When the line containing "(** How long" is found in the data below, copy it and each line after it through the line containing "sysctl_sched_coloc_busy_hyst_cpu_busy_pct : Z", exactly and with no others.

- Saved data entries
..............................

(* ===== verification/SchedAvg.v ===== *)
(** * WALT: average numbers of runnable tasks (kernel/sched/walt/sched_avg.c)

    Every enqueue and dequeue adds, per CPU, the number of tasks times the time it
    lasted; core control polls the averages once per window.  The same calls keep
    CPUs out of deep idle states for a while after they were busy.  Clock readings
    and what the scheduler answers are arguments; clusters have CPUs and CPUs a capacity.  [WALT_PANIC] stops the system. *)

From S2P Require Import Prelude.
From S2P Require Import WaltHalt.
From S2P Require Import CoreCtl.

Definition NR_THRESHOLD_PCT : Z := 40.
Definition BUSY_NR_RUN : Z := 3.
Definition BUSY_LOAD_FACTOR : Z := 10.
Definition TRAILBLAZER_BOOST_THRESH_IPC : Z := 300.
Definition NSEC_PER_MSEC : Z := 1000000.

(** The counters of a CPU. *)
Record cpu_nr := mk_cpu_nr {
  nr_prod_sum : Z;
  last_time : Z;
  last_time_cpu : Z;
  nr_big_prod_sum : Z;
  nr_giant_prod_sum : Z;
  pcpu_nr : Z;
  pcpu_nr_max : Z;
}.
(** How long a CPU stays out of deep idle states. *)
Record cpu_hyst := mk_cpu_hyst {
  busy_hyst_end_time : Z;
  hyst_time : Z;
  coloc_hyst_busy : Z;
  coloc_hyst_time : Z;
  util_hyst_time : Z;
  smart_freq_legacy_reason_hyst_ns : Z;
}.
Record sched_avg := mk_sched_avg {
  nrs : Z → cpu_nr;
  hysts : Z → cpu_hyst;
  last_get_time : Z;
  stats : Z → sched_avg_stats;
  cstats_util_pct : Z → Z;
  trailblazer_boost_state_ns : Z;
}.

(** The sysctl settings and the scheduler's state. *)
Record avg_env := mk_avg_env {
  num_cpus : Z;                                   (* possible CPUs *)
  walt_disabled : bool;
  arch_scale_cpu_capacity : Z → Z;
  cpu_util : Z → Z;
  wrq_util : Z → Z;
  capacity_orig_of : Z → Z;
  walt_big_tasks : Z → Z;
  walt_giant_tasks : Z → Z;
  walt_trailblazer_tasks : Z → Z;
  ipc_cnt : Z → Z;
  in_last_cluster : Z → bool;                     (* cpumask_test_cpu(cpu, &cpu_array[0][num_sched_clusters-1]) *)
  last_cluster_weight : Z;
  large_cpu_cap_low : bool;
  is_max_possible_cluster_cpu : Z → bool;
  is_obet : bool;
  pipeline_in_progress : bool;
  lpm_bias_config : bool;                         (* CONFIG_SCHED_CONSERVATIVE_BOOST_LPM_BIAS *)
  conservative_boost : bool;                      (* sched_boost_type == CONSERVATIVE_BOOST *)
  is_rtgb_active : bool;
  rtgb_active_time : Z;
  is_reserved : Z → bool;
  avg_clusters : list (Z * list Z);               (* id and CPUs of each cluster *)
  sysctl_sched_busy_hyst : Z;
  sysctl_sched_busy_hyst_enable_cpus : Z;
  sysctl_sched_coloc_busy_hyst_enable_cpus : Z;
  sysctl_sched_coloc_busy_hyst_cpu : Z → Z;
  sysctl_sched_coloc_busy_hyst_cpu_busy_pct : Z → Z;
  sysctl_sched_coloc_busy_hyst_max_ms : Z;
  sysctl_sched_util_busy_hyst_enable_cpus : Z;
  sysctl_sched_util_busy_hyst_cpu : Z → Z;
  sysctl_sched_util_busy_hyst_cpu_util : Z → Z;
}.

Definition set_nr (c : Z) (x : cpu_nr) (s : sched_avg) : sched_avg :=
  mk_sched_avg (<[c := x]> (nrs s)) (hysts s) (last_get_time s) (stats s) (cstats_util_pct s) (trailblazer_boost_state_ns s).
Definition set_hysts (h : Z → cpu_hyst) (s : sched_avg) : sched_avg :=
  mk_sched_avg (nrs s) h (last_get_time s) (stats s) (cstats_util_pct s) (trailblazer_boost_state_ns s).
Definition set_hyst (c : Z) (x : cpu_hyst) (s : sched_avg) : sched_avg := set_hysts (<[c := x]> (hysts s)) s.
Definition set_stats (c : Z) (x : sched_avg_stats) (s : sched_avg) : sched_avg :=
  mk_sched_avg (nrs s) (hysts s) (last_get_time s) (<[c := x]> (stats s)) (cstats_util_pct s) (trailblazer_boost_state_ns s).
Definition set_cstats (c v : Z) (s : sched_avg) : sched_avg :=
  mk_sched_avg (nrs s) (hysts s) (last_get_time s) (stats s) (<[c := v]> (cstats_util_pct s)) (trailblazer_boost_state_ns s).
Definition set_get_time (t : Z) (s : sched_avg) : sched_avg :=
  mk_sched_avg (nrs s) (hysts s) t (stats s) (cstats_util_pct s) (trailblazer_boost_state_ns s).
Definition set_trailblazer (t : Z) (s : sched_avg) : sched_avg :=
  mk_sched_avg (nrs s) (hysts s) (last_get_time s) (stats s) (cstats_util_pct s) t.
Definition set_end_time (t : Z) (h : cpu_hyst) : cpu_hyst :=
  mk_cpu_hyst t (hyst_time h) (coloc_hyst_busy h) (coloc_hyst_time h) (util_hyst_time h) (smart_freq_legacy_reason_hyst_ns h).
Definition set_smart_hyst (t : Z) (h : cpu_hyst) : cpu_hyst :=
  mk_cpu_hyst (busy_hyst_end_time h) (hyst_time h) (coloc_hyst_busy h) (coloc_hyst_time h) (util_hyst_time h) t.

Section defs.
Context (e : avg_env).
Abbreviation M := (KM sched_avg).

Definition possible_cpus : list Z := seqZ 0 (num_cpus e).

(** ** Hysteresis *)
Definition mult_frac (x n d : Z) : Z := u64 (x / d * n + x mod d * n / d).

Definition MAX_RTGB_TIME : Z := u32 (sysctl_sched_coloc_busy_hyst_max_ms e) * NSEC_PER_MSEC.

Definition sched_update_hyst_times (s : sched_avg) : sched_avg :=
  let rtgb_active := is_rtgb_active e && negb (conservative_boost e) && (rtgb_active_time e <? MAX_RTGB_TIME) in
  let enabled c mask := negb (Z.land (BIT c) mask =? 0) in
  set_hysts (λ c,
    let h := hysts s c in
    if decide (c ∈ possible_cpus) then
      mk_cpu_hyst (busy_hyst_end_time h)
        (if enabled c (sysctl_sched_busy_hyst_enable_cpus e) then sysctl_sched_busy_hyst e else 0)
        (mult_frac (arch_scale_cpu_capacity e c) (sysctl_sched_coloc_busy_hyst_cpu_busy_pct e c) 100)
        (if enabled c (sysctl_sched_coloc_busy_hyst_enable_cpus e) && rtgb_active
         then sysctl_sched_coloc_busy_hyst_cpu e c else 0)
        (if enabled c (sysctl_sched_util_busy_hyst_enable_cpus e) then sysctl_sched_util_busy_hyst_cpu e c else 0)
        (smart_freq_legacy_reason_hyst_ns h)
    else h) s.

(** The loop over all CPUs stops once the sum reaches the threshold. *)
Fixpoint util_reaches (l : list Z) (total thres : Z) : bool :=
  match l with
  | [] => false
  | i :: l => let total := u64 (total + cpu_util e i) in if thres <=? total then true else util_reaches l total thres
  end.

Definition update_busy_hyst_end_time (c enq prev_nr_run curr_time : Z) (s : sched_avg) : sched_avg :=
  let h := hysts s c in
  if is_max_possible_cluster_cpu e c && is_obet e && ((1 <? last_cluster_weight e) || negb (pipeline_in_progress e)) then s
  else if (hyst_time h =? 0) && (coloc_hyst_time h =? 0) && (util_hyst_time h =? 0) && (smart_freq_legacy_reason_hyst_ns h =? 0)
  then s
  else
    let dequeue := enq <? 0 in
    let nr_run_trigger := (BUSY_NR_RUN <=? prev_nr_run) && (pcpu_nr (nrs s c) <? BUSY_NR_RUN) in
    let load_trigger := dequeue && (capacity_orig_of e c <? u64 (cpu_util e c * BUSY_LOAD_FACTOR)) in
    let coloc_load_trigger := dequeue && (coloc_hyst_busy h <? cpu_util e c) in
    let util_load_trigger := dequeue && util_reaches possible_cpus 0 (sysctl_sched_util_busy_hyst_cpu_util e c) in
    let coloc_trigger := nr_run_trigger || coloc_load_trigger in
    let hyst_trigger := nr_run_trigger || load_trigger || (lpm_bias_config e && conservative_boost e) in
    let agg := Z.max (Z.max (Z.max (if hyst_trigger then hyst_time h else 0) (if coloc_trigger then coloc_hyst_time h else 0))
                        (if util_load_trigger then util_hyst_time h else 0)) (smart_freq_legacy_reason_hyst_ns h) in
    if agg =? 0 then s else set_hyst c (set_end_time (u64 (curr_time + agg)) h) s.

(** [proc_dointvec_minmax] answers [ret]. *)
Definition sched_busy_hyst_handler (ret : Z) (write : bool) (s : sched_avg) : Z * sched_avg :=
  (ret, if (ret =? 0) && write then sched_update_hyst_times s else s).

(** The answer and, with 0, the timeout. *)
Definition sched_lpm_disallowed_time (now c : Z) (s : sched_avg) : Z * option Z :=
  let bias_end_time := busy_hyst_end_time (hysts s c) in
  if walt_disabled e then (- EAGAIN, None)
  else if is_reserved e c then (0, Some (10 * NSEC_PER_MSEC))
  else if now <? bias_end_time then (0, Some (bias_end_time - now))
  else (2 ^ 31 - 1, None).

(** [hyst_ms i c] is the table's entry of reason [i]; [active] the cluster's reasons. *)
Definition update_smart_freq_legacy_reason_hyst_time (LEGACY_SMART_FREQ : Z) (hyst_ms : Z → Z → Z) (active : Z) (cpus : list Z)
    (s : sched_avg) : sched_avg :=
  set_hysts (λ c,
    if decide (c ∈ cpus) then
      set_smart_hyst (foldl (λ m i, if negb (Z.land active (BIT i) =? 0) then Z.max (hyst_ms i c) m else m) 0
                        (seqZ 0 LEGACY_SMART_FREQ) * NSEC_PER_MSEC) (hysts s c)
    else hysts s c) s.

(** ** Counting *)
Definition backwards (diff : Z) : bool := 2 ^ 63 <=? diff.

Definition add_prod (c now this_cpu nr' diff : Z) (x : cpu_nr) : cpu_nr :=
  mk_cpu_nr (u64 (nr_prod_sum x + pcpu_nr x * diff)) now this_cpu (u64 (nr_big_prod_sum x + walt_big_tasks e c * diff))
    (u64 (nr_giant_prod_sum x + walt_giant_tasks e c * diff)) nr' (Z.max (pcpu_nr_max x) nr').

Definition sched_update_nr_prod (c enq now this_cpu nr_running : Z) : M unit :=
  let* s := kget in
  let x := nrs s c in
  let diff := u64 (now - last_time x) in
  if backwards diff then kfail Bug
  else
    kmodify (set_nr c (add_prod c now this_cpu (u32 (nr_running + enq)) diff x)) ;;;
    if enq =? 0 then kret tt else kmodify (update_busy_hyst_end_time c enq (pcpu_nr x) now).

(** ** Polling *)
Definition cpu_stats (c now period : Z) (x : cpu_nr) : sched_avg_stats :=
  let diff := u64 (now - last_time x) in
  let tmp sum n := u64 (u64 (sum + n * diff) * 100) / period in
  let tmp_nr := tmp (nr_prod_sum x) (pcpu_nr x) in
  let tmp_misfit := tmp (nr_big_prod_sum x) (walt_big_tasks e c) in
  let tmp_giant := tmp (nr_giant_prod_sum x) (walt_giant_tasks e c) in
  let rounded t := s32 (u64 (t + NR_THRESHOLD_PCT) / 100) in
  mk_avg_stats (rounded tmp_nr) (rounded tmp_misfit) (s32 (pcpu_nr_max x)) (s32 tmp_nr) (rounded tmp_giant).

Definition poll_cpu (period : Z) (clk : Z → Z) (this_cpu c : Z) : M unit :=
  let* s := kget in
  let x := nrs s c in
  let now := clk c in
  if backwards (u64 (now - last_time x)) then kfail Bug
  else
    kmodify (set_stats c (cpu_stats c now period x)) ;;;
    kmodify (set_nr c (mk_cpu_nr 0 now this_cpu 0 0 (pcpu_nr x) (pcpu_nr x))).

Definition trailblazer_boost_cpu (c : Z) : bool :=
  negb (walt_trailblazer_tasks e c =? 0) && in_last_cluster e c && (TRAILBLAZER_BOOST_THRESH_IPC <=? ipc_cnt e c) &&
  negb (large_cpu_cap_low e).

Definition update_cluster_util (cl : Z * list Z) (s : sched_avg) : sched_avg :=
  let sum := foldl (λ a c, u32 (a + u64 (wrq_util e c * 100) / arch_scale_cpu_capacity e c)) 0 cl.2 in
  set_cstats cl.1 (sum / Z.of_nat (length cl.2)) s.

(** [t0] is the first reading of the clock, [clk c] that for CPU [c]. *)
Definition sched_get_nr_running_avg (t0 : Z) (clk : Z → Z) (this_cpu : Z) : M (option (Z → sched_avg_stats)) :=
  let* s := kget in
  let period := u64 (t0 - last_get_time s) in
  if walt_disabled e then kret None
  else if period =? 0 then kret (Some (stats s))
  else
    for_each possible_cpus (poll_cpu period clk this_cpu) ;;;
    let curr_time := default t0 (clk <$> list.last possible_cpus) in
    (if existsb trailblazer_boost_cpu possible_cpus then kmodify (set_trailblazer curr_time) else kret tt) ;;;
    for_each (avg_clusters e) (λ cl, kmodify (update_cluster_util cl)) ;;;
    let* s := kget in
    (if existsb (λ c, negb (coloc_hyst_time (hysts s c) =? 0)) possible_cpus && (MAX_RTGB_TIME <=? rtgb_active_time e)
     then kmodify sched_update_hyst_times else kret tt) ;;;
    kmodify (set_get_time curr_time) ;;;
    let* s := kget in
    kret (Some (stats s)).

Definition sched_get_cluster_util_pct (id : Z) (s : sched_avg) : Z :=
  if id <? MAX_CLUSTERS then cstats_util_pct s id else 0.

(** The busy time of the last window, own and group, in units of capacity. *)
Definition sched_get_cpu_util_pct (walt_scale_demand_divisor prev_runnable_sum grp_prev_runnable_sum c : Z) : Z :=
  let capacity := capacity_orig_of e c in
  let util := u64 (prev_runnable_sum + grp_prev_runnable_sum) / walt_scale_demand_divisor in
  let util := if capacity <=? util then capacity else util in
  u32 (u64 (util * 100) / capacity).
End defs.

..............................

- Final answer
(** How long a CPU stays out of deep idle states. *)
Record cpu_hyst := mk_cpu_hyst {
  busy_hyst_end_time : Z;
  hyst_time : Z;
  coloc_hyst_busy : Z;
  coloc_hyst_time : Z;
  util_hyst_time : Z;
  smart_freq_legacy_reason_hyst_ns : Z;
}.
Record sched_avg := mk_sched_avg {
  nrs : Z → cpu_nr;
  hysts : Z → cpu_hyst;
  last_get_time : Z;
  stats : Z → sched_avg_stats;
  cstats_util_pct : Z → Z;
  trailblazer_boost_state_ns : Z;
}.

(** The sysctl settings and the scheduler's state. *)
Record avg_env := mk_avg_env {
  num_cpus : Z;                                   (* possible CPUs *)
  walt_disabled : bool;
  arch_scale_cpu_capacity : Z → Z;
  cpu_util : Z → Z;
  wrq_util : Z → Z;
  capacity_orig_of : Z → Z;
  walt_big_tasks : Z → Z;
  walt_giant_tasks : Z → Z;
  walt_trailblazer_tasks : Z → Z;
  ipc_cnt : Z → Z;
  in_last_cluster : Z → bool;                     (* cpumask_test_cpu(cpu, &cpu_array[0][num_sched_clusters-1]) *)
  last_cluster_weight : Z;
  large_cpu_cap_low : bool;
  is_max_possible_cluster_cpu : Z → bool;
  is_obet : bool;
  pipeline_in_progress : bool;
  lpm_bias_config : bool;                         (* CONFIG_SCHED_CONSERVATIVE_BOOST_LPM_BIAS *)
  conservative_boost : bool;                      (* sched_boost_type == CONSERVATIVE_BOOST *)
  is_rtgb_active : bool;
  rtgb_active_time : Z;
  is_reserved : Z → bool;
  avg_clusters : list (Z * list Z);               (* id and CPUs of each cluster *)
  sysctl_sched_busy_hyst : Z;
  sysctl_sched_busy_hyst_enable_cpus : Z;
  sysctl_sched_coloc_busy_hyst_enable_cpus : Z;
  sysctl_sched_coloc_busy_hyst_cpu : Z → Z;
  sysctl_sched_coloc_busy_hyst_cpu_busy_pct : Z → Z;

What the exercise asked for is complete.